WHAT YOU ARE ASKED TO DO:
Go through the data line by line from the top, retyping each exactly, and end with the line that contains "(** ** Field encoders and decoders *)".

Stored items:
◇ ◇ ◇ ◇ ◇
(* ===== verification/WireCodec.v ===== *)
(** * WireCodec

    The seam of [wire/types.py] between payload dataclasses and wire bytes:
    [_as_map], [encode_payload], [decode_payload]; the interface every payload
    class implements ([WirePayload], with its law [WireLaws]); and the field
    encoders and decoders the classes are built from, with what each of them
    promises. The client proofs use the interface only. *)

From S2P Require Import Prelude PyFloat PyValue Rfc8949 Cbor CborScan CborCodec.

(** ** Field encoders and decoders *)

(** [[f(x) for x in xs]] over typed elements, as a value. *)
Definition to_list {A} (f : A -> pyresult pyval) (xs : list A) : pyresult pyval :=
  let* l := map_result f xs in Ok (PList l).

(** [[g(x) for x in v]]. *)
Definition from_list {A} (g : pyval -> pyresult A) (v : pyval) : pyresult (list A) :=
  let* l := py_iter v in map_result g l.

(** [None if o is None else f(o)] on a typed optional field. *)
Definition to_option {A} (f : A -> pyresult pyval) (o : option A) : pyresult pyval :=
  match o with None => Ok PNone | Some x => f x end.

(** [None if v is None else g(v)]. *)
Definition from_option {A} (g : pyval -> pyresult A) (v : pyval) : pyresult (option A) :=
  if is_none v then Ok None else let* x := g v in Ok (Some x).

(** [None if v is None else f(v)] on an untyped field. *)
Definition none_or (f : pyval -> pyresult pyval) (v : pyval) : pyresult pyval :=
  if is_none v then Ok PNone else f v.

(** [if c: m[k] = ...]: entries added under a condition. *)
Definition when (c : bool) (es : list entry) : list entry := if c then es else [].

(** [if o is not None: m[k] = f(o)]. *)
Definition emit_some {A} (k : string) (f : A -> pyresult pyval) (o : option A) : list entry :=
  match o with None => [] | Some x => [k ::= f x] end.

(** One element of a [bytes(iterable)] call. *)
Definition byte_elem (v : pyval) : pyresult byte :=
  match v with
  | PInt z => if (0 <=? z) && (z <? 256) then Ok (Z_to_byte z) else Raise ValueError
  | PBool b => Ok (Z_to_byte (bool_to_Z b))
  | _ => Raise TypeError
  end.

(** [bytes(v)]: a copy, the bytes of an iterable of small integers, or as many
    zero bytes as an integer says. *)
Definition py_bytes (v : pyval) : pyresult pyval :=
  match v with
  | PBytes bs => Ok (PBytes bs)
  | PInt z => if z <? 0 then Raise ValueError else Ok (PBytes (repeat x00 (Z.to_nat z)))
  | PBool b => Ok (PBytes (repeat x00 (Z.to_nat (bool_to_Z b))))
  | PList l => let* bs := map_result byte_elem l in Ok (PBytes bs)
  | PDict d => let* bs := map_result byte_elem (map fst d) in Ok (PBytes bs)
  | _ => Raise TypeError
  end.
◇ ◇ ◇ ◇ ◇
RESULT OF THE EXERCISE:
(* ===== verification/WireCodec.v ===== *)
(** * WireCodec

    The seam of [wire/types.py] between payload dataclasses and wire bytes:
    [_as_map], [encode_payload], [decode_payload]; the interface every payload
    class implements ([WirePayload], with its law [WireLaws]); and the field
    encoders and decoders the classes are built from, with what each of them
    promises. The client proofs use the interface only. *)

From S2P Require Import Prelude PyFloat PyValue Rfc8949 Cbor CborScan CborCodec.

(** ** Field encoders and decoders *)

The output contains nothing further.